(** The rows [XX(num, name, string)]; [num] is the position. *)
(* SRC sylar/http/http.h:19-61 HTTP_METHOD_MAP *)
Definition HTTP_METHOD_MAP : list (HttpMethod * list Z) := [
  (DELETE, str "DELETE");
  (GET, str "GET");
  (HEAD, str "HEAD");
  (POST, str "POST");
  (PUT, str "PUT");
  (CONNECT, str "CONNECT");
  (OPTIONS, str "OPTIONS");
  (TRACE, str "TRACE");
  (COPY, str "COPY");
  (LOCK, str "LOCK");
  (MKCOL, str "MKCOL");
  (MOVE, str "MOVE");
  (PROPFIND, str "PROPFIND");
  (PROPPATCH, str "PROPPATCH");
  (SEARCH, str "SEARCH");
  (UNLOCK, str "UNLOCK");
  (BIND, str "BIND");
  (REBIND, str "REBIND");
  (UNBIND, str "UNBIND");
  (ACL, str "ACL");
  (REPORT, str "REPORT");
  (MKACTIVITY, str "MKACTIVITY");
  (CHECKOUT, str "CHECKOUT");
  (MERGE, str "MERGE");
  (MSEARCH, str "M-SEARCH");
  (NOTIFY, str "NOTIFY");
  (SUBSCRIBE, str "SUBSCRIBE");
  (UNSUBSCRIBE, str "UNSUBSCRIBE");
  (PATCH, str "PATCH");
  (PURGE, str "PURGE");
  (MKCALENDAR, str "MKCALENDAR");
  (LINK, str "LINK");
  (UNLINK, str "UNLINK");
  (SOURCE, str "SOURCE")].

(** The rows [XX(code, name, desc)] as code and description. *)
(* SRC sylar/http/http.h:64-123 HTTP_STATUS_MAP *)
Definition HTTP_STATUS_MAP : list (Z * list Z) := [
  (100, str "Continue");
  (101, str "Switching Protocols");
  (102, str "Processing");
  (200, str "OK");
  (201, str "Created");
  (202, str "Accepted");
  (203, str "Non-Authoritative Information");
  (204, str "No Content");
  (205, str "Reset Content");
  (206, str "Partial Content");
  (207, str "Multi-Status");
  (208, str "Already Reported");
  (226, str "IM Used");
  (300, str "Multiple Choices");
  (301, str "Moved Permanently");
  (302, str "Found");
  (303, str "See Other");
  (304, str "Not Modified");
  (305, str "Use Proxy");
  (307, str "Temporary Redirect");
  (308, str "Permanent Redirect");
  (400, str "Bad Request");
  (401, str "Unauthorized");
  (402, str "Payment Required");
  (403, str "Forbidden");
  (404, str "Not Found");
  (405, str "Method Not Allowed");
  (406, str "Not Acceptable");
  (407, str "Proxy Authentication Required");
  (408, str "Request Timeout");
  (409, str "Conflict");
  (410, str "Gone");
  (411, str "Length Required");
  (412, str "Precondition Failed");
  (413, str "Payload Too Large");
  (414, str "URI Too Long");
  (415, str "Unsupported Media Type");
  (416, str "Range Not Satisfiable");
  (417, str "Expectation Failed");
  (421, str "Misdirected Request");
  (422, str "Unprocessable Entity");
  (423, str "Locked");
  (424, str "Failed Dependency");
  (426, str "Upgrade Required");
  (428, str "Precondition Required");
  (429, str "Too Many Requests");
  (431, str "Request Header Fields Too Large");
  (451, str "Unavailable For Legal Reasons");
  (500, str "Internal Server Error");
  (501, str "Not Implemented");
  (502, str "Bad Gateway");
  (503, str "Service Unavailable");
  (504, str "Gateway Timeout");
  (505, str "HTTP Version Not Supported");
  (506, str "Variant Also Negotiates");
  (507, str "Insufficient Storage");
  (508, str "Loop Detected");
  (510, str "Not Extended");
  (511, str "Network Authentication Required")].
(* ===== verification/HttpParserTable.v ===== *)
(** * HttpParserTable: the automaton of [sylar/http/http11_parser.rl.cpp]

    The body of [http_parser_execute] between [switch ( cs )] and [_test_eof] is goto
    code. Each label [trN], the actions of a transition followed by [goto stM], is the
    definition [trN]; each [case N], the decision on the next character, is [case_N]; and
    [step] is the [switch]. A character is a [char], signed on the platforms of the
    [Endian.Host] class, so its value is between -128 and 127. *)

From S2P Require Import Prelude.

#[local] Open Scope bool_scope.

(** The action blocks of the transitions, by the names of the grammar. *)
Inductive action :=
  | a_mark | a_start_field | a_write_field | a_http_field
  | a_request_method | a_request_uri | a_fragment | a_start_query | a_query_string
  | a_http_version | a_request_path | a_xml | a_json | a_done.

(** Where a transition goes: its actions, then [goto st<dest>]. *)
Record goto := go { acts : list action; dest : Z }.

Definition st (n : Z) : goto := go [] n.

(** [_widec = (short)(128 + ( *p - -128 )); if (parser->uri_relaxed) _widec += 256;] *)
Definition widen (uri_relaxed : bool) (c : Z) : Z :=
  let w := s16 (128 + (c - -128)) in if uri_relaxed then s16 (w + 256) else w.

○ ○ ○ ○

# Directions for this task:
Copy out every entry exactly.

# Exercise solution:
(** The rows [XX(num, name, string)]; [num] is the position. *)
(* SRC sylar/http/http.h:19-61 HTTP_METHOD_MAP *)
Definition HTTP_METHOD_MAP : list (HttpMethod * list Z) := [
  (DELETE, str "DELETE");
  (GET, str "GET");
  (HEAD, str "HEAD");
  (POST, str "POST");
  (PUT, str "PUT");
  (CONNECT, str "CONNECT");
  (OPTIONS, str "OPTIONS");
  (TRACE, str "TRACE");
  (COPY, str "COPY");
  (LOCK, str "LOCK");
  (MKCOL, str "MKCOL");
  (MOVE, str "MOVE");
  (PROPFIND, str "PROPFIND");
  (PROPPATCH, str "PROPPATCH");
  (SEARCH, str "SEARCH");
  (UNLOCK, str "UNLOCK");
  (BIND, str "BIND");
  (REBIND, str "REBIND");
  (UNBIND, str "UNBIND");
  (ACL, str "ACL");
  (REPORT, str "REPORT");
  (MKACTIVITY, str "MKACTIVITY");
  (CHECKOUT, str "CHECKOUT");
  (MERGE, str "MERGE");
  (MSEARCH, str "M-SEARCH");
  (NOTIFY, str "NOTIFY");
  (SUBSCRIBE, str "SUBSCRIBE");
  (UNSUBSCRIBE, str "UNSUBSCRIBE");
  (PATCH, str "PATCH");
  (PURGE, str "PURGE");
  (MKCALENDAR, str "MKCALENDAR");
  (LINK, str "LINK");
  (UNLINK, str "UNLINK");
  (SOURCE, str "SOURCE")].

(** The rows [XX(code, name, desc)] as code and description. *)
(* SRC sylar/http/http.h:64-123 HTTP_STATUS_MAP *)
Definition HTTP_STATUS_MAP : list (Z * list Z) := [
  (100, str "Continue");
  (101, str "Switching Protocols");
  (102, str "Processing");
  (200, str "OK");
  (201, str "Created");
  (202, str "Accepted");
  (203, str "Non-Authoritative Information");
  (204, str "No Content");
  (205, str "Reset Content");
  (206, str "Partial Content");
  (207, str "Multi-Status");
  (208, str "Already Reported");
  (226, str "IM Used");
  (300, str "Multiple Choices");
  (301, str "Moved Permanently");
  (302, str "Found");
  (303, str "See Other");
  (304, str "Not Modified");
  (305, str "Use Proxy");
  (307, str "Temporary Redirect");
  (308, str "Permanent Redirect");
  (400, str "Bad Request");
  (401, str "Unauthorized");
  (402, str "Payment Required");
  (403, str "Forbidden");
  (404, str "Not Found");
  (405, str "Method Not Allowed");
  (406, str "Not Acceptable");
  (407, str "Proxy Authentication Required");
  (408, str "Request Timeout");
  (409, str "Conflict");
  (410, str "Gone");
  (411, str "Length Required");
  (412, str "Precondition Failed");
  (413, str "Payload Too Large");
  (414, str "URI Too Long");
  (415, str "Unsupported Media Type");
  (416, str "Range Not Satisfiable");
  (417, str "Expectation Failed");
  (421, str "Misdirected Request");
  (422, str "Unprocessable Entity");
  (423, str "Locked");
  (424, str "Failed Dependency");
  (426, str "Upgrade Required");
  (428, str "Precondition Required");
  (429, str "Too Many Requests");
  (431, str "Request Header Fields Too Large");
  (451, str "Unavailable For Legal Reasons");
  (500, str "Internal Server Error");
  (501, str "Not Implemented");
  (502, str "Bad Gateway");
  (503, str "Service Unavailable");
  (504, str "Gateway Timeout");
  (505, str "HTTP Version Not Supported");
  (506, str "Variant Also Negotiates");
  (507, str "Insufficient Storage");
  (508, str "Loop Detected");
  (510, str "Not Extended");
  (511, str "Network Authentication Required")].
(* ===== verification/HttpParserTable.v ===== *)
(** * HttpParserTable: the automaton of [sylar/http/http11_parser.rl.cpp]

    The body of [http_parser_execute] between [switch ( cs )] and [_test_eof] is goto
    code. Each label [trN], the actions of a transition followed by [goto stM], is the
    definition [trN]; each [case N], the decision on the next character, is [case_N]; and
    [step] is the [switch]. A character is a [char], signed on the platforms of the
    [Endian.Host] class, so its value is between -128 and 127. *)

From S2P Require Import Prelude.

#[local] Open Scope bool_scope.

(** The action blocks of the transitions, by the names of the grammar. *)
Inductive action :=
  | a_mark | a_start_field | a_write_field | a_http_field
  | a_request_method | a_request_uri | a_fragment | a_start_query | a_query_string
  | a_http_version | a_request_path | a_xml | a_json | a_done.

(** Where a transition goes: its actions, then [goto st<dest>]. *)
Record goto := go { acts : list action; dest : Z }.

Definition st (n : Z) : goto := go [] n.

(** [_widec = (short)(128 + ( *p - -128 )); if (parser->uri_relaxed) _widec += 256;] *)
Definition widen (uri_relaxed : bool) (c : Z) : Z :=
  let w := s16 (128 + (c - -128)) in if uri_relaxed then s16 (w + 256) else w.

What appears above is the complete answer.